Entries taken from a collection
>>>
(* ===== verification/Trace.v ===== *)
(** * Computations that interact with their environment

    A component that drives services it does not own (a store, a broker, a clock,
    a context) is modelled as a computation that appends every interaction, with
    its answer, to a history.  The answers are functions of the history, so a
    theorem about all environments covers every behaviour of those services.  The
    file holds the monad and the rules to reason about histories: triples,
    invariants, justification of each call by what came before it, and the calls a
    computation can make at all. *)

From S2P Require Import Prelude.

(** A computation extends the history. *)
Definition E (C A : Type) : Type := list C -> list C * A.

#[global] Instance E_ret {C} : MRet (E C) := fun A a h => (h, a).
#[global] Instance E_bind {C} : MBind (E C) := fun A B f m h => let '(h', a) := m h in f a h'.

Section Trace.
Context {call : Type}.
#[local] Abbreviation history := (list call).
#[local] Abbreviation E := (E call).

(** Perform one interaction. *)
Definition ask {A} (f : history -> A) (log : A -> call) : E A :=
  fun h => let a := f h in (h ++ [log a], a).
Definition ask2 {A} (f : history -> A * option error) (log : A -> option error -> call)
    : E (A * option error) :=
  ask f (fun '(a, err) => log a err).

Definition triple {A} (P : history -> Prop) (m : E A) (Q : A -> history -> Prop) : Prop :=
  forall h, P h -> Q (m h).2 (m h).1.

Lemma triple_ret {A} (P : history -> Prop) (a : A) (Q : A -> history -> Prop) :
  (forall h, P h -> Q a h) -> triple P (mret a) Q.
Proof. done. Qed.

Lemma triple_bind {A B} P (m : E A) (f : A -> E B) R Q :
  triple P m R -> (forall a, triple (R a) (f a) Q) -> triple P (m ≫= f) Q.
Proof.
  intros Hm Hf h Hh. specialize (Hm h Hh). unfold mbind, E_bind. destruct (m h) as [h' a]. by apply Hf.
Qed.

Lemma triple_ask {A} P (f : history -> A) log (Q : A -> history -> Prop) :
  (forall h, P h -> Q (f h) (h ++ [log (f h)])) -> triple P (ask f log) Q.
Proof. done. Qed.

Lemma triple_ask2 {A} P (f : history -> A * option error) log (Q : A * option error -> history -> Prop) :
  (forall h a err, f h = (a, err) -> P h -> Q (a, err) (h ++ [log a err])) -> triple P (ask2 f log) Q.
Proof. intros H h Hh. unfold ask2, ask. simpl. destruct (f h) as [a err] eqn:E. by apply H. Qed.

Lemma triple_pre {A} (P P' : history -> Prop) (m : E A) Q :
  triple P' m Q -> (forall h, P h -> P' h) -> triple P m Q.
Proof. intros H HP h Hh. auto. Qed.

Lemma triple_post {A} P (m : E A) (Q Q' : A -> history -> Prop) :
  triple P m Q' -> (forall a h, Q' a h -> Q a h) -> triple P m Q.
Proof. intros H HQ h Hh. auto. Qed.

(** The invariant survives a computation. *)
Definition keeps_inv {A} (I : history -> Prop) (m : E A) : Prop := triple I m (fun _ => I).

Lemma keeps_ret {A} I (a : A) : keeps_inv I (mret a).
Proof. by intros h Hh. Qed.
Lemma keeps_bind {A B} I (m : E A) (f : A -> E B) :
  keeps_inv I m -> (forall a, keeps_inv I (f a)) -> keeps_inv I (m ≫= f).
Proof. intros Hm Hf. eapply triple_bind; [exact Hm|]. intros a. apply Hf. Qed.

(** A history all of whose calls of interest are justified by what came before. *)
Definition justified_calls (ok : history -> call -> Prop) (h : history) : Prop :=
  forall h1 c h2, h = h1 ++ c :: h2 -> ok h1 c.

Lemma justified_nil ok : justified_calls ok [].
Proof. by intros [] ? ?. Qed.

Lemma justified_snoc ok h c : justified_calls ok h -> ok h c -> justified_calls ok (h ++ [c]).
Proof.
  intros Hh Hc h1 d h2 Heq. destruct h2 as [|e h2 _] using rev_ind.
  - apply app_inj_tail in Heq as [-> ->]. done.
  - rewrite app_comm_cons, app_assoc in Heq. apply app_inj_tail in Heq as [-> _]. by eapply Hh.
Qed.

Lemma keeps_ask {A} ok (f : history -> A) log :
  (forall h, ok h (log (f h))) -> keeps_inv (justified_calls ok) (ask f log).
Proof. intros H. apply triple_ask. intros h Hh. by apply justified_snoc. Qed.

Lemma keeps_ask2 {A} ok (f : history -> A * option error) log :
  (forall h a err, ok h (log a err)) -> keeps_inv (justified_calls ok) (ask2 f log).
Proof. intros H. apply triple_ask2. intros h a err _ Hh. by apply justified_snoc. Qed.

(** The calls of [m] only extend the history. *)
Definition extends {A} (m : E A) : Prop := forall h, exists h', (m h).1 = h ++ h'.

Lemma extends_ret {A} (a : A) : extends (mret a).
Proof. intros h. exists []. by rewrite app_nil_r. Qed.
Lemma extends_bind {A B} (m : E A) (f : A -> E B) : extends m -> (forall a, extends (f a)) -> extends (m ≫= f).
Proof.
  intros Hm Hf h. destruct (Hm h) as [h1 H1]. unfold mbind, E_bind. destruct (m h) as [h' a].
  simpl in H1. subst h'. destruct (Hf a (h ++ h1)) as [h2 H2]. exists (h1 ++ h2). by rewrite H2, app_assoc.
Qed.
Lemma extends_ask {A} (f : history -> A) log : extends (ask f log).
Proof. intros h. by eexists. Qed.

(** Every call of [m] satisfies [P]. *)
Definition only {A} (P : call -> Prop) (m : E A) : Prop :=
  forall h, exists h', (m h).1 = h ++ h' /\ Forall P h'.

Lemma only_ret {A} P (a : A) : only P (mret a).
Proof. intros h. exists []. by rewrite app_nil_r. Qed.
Lemma only_bind {A B} P (m : E A) (f : A -> E B) : only P m -> (forall a, only P (f a)) -> only P (m ≫= f).
Proof.
  intros Hm Hf h. destruct (Hm h) as (h1 & H1 & F1). unfold mbind, E_bind. destruct (m h) as [h' a].
  simpl in H1. subst h'. destruct (Hf a (h ++ h1)) as (h2 & H2 & F2). exists (h1 ++ h2).
  rewrite H2, app_assoc. split; [done|]. by apply Forall_app.
Qed.
Lemma only_ask {A} P (f : history -> A) log : (forall a, P (log a)) -> only P (ask f log).
Proof. intros HP h. eexists. split; [done|]. by repeat constructor. Qed.
Lemma only_ask2 {A} P (f : history -> A * option error) log :
  (forall a err, P (log a err)) -> only P (ask2 f log).
Proof. intros HP. apply only_ask. by intros [a err]. Qed.

Lemma only_keeps {A} P ok (m : E A) :
  only P m -> (forall h c, P c -> ok h c) -> keeps_inv (justified_calls ok) m.
Proof.
  intros Hm HP h Hh. destruct (Hm h) as (h' & -> & HF). clear Hm. revert h Hh.
  induction HF as [|c h' Hc _ IH]; intros h Hh; [by rewrite app_nil_r|].
  rewrite (app_assoc h [c] h' : h ++ c :: h' = _). apply IH, justified_snoc; auto.
Qed.

(** [m] returns and appends to any history calls related to its result by [R]. *)
Definition emits {A} (m : E A) (R : A -> history -> Prop) : Prop :=
  forall h, exists new, (m h).1 = h ++ new /\ R (m h).2 new.

Lemma emits_ret {A} (a : A) (R : A -> history -> Prop) : R a [] -> emits (mret a) R.
Proof. intros HR h. exists []. by rewrite app_nil_r. Qed.

Lemma emits_bind {A B} (m : E A) (f : A -> E B) R1 R2 (R : B -> history -> Prop) :
  emits m R1 -> (forall a, emits (f a) (R2 a)) ->
  (forall a b n1 n2, R1 a n1 -> R2 a b n2 -> R b (n1 ++ n2)) -> emits (m ≫= f) R.
Proof.
  intros Hm Hf HR h. destruct (Hm h) as (n1 & H1 & F1). unfold mbind, E_bind. destruct (m h) as [h' a].
  simpl in H1, F1. subst h'. destruct (Hf a (h ++ n1)) as (n2 & H2 & F2). exists (n1 ++ n2).
  rewrite H2, app_assoc. split; [done|]. by eapply HR.
Qed.

(** The continuation is specified together with the calls made before it. *)
Lemma emits_seq {A B} (m : E A) (f : A -> E B) R1 (R : B -> history -> Prop) :
  emits m R1 -> (forall a n1, R1 a n1 -> emits (f a) (fun b n2 => R b (n1 ++ n2))) -> emits (m ≫= f) R.
Proof.
  intros Hm Hf h. destruct (Hm h) as (n1 & H1 & F1). unfold mbind, E_bind. destruct (m h) as [h' a].
  simpl in H1, F1. subst h'. destruct (Hf a n1 F1 (h ++ n1)) as (n2 & H2 & F2). exists (n1 ++ n2).
  by rewrite H2, app_assoc.
Qed.

Lemma emits_ask {A} (f : history -> A) log (R : A -> history -> Prop) :
  (forall a, R a [log a]) -> emits (ask f log) R.
Proof. intros HR h. eexists. split; [done|]. apply HR. Qed.

Lemma emits_ask2 {A} (f : history -> A * option error) log (R : A * option error -> history -> Prop) :
  (forall a err, R (a, err) [log a err]) -> emits (ask2 f log) R.
Proof. intros HR. apply emits_ask. intros [a err]. apply HR. Qed.

Lemma emits_ask_seq {A B} (f : history -> A) log (k : A -> E B) (R : B -> history -> Prop) :
  (forall a, emits (k a) (fun b n => R b (log a :: n))) -> emits (ask f log ≫= k) R.
Proof.
  intros Hk. apply emits_seq with (R1 := fun a n => n = [log a]); [by apply emits_ask|].
  intros a n1 ->. apply Hk.
Qed.

(** The answer is that of the environment to some history. *)
Lemma emits_ask_seq_at {A B} (f : history -> A) log (k : A -> E B) (R : B -> history -> Prop) :
  (forall h, emits (k (f h)) (fun b n => R b (log (f h) :: n))) -> emits (ask f log ≫= k) R.
Proof.
  intros Hk. apply emits_seq with (R1 := fun a n => exists h, a = f h /\ n = [log a]).
  - intros h. eexists. split; [done|]. by exists h.
  - intros a n1 (h & -> & ->). apply Hk.
Qed.

Lemma emits_ask2_seq {A B} (f : history -> A * option error) log (k : A * option error -> E B)
    (R : B -> history -> Prop) :
  (forall a err, emits (k (a, err)) (fun b n => R b (log a err :: n))) -> emits (ask2 f log ≫= k) R.
Proof. intros Hk. apply emits_ask_seq. intros [a err]. apply Hk. Qed.

Lemma emits_mono {A} (m : E A) (R R' : A -> history -> Prop) :
  emits m R -> (forall a n, R a n -> R' a n) -> emits m R'.
Proof. intros Hm HR h. destruct (Hm h) as (n & H & F). eauto. Qed.

(** The same from one history: the answers are those of the environment to it. *)
Definition emits_from {A} (h : history) (m : E A) (R : A -> history -> Prop) : Prop :=
  exists new, (m h).1 = h ++ new /\ R (m h).2 new.

Lemma emits_from_ret {A} h (a : A) (R : A -> history -> Prop) : R a [] -> emits_from h (mret a) R.
Proof. intros HR. exists []. by rewrite app_nil_r. Qed.

Lemma emits_from_ask {A B} h (f : history -> A) log (k : A -> E B) (R : B -> history -> Prop) :
  emits_from (h ++ [log (f h)]) (k (f h)) (fun b n => R b (log (f h) :: n)) -> emits_from h (ask f log ≫= k) R.
Proof. intros (new & H1 & H2). exists (log (f h) :: new). split; [|exact H2]. by rewrite <- app_assoc in H1. Qed.

Lemma emits_from_seq {A B} h (m : E A) (f : A -> E B) R1 (R : B -> history -> Prop) :
  emits_from h m R1 -> (forall a n1, R1 a n1 -> emits_from (h ++ n1) (f a) (fun b n2 => R b (n1 ++ n2))) ->
  emits_from h (m ≫= f) R.
Proof.
  intros (n1 & H1 & F1) Hf. unfold emits_from, mbind, E_bind. destruct (m h) as [h' a]. simpl in H1, F1. subst h'.
  destruct (Hf a n1 F1) as (n2 & H2 & F2). exists (n1 ++ n2). by rewrite H2, app_assoc.
Qed.

Lemma emits_at {A} h (m : E A) (R : A -> history -> Prop) : emits m R -> emits_from h m R.
Proof. intros Hm. apply Hm. Qed.

Lemma emits_from_mono {A} h (m : E A) (R R' : A -> history -> Prop) :
  emits_from h m R -> (forall a n, R a n -> R' a n) -> emits_from h m R'.
Proof. intros (n & H & F) HR. exists n. auto. Qed.

(** Justification within consecutive stretches of calls. *)
Lemma justified_app (ok : history -> call -> Prop) h1 h2 :
  (forall p h c, ok h c -> ok (p ++ h) c) ->
  justified_calls ok h1 -> justified_calls ok h2 -> justified_calls ok (h1 ++ h2).
Proof.
  intros Hmono H1 H2. induction h2 as [|c h2 IH] using rev_ind; [by rewrite app_nil_r|].
  rewrite app_assoc. apply justified_snoc.
  - apply IH. intros a d b ->. eapply H2. by rewrite <- app_assoc, <- app_comm_cons.
  - apply Hmono. by eapply H2.
Qed.

Lemma justified_single (ok : history -> call -> Prop) c : ok [] c -> justified_calls ok [c].
Proof. intros Hc. apply (justified_snoc ok [] c (justified_nil ok) Hc). Qed.
End Trace.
<<<
→ The problem
Of the lines above, extract only those from the line with "Proof. intros H h Hh." to the line with "m (fun _ => I).", both included, exactly as written.

→ Exercise result
Proof. intros H h Hh. unfold ask2, ask. simpl. destruct (f h) as [a err] eqn:E. by apply H. Qed.

Lemma triple_pre {A} (P P' : history -> Prop) (m : E A) Q :
  triple P' m Q -> (forall h, P h -> P' h) -> triple P m Q.
Proof. intros H HP h Hh. auto. Qed.

Lemma triple_post {A} P (m : E A) (Q Q' : A -> history -> Prop) :
  triple P m Q' -> (forall a h, Q' a h -> Q a h) -> triple P m Q.
Proof. intros H HQ h Hh. auto. Qed.

(** The invariant survives a computation. *)
Definition keeps_inv {A} (I : history -> Prop) (m : E A) : Prop := triple I m (fun _ => I).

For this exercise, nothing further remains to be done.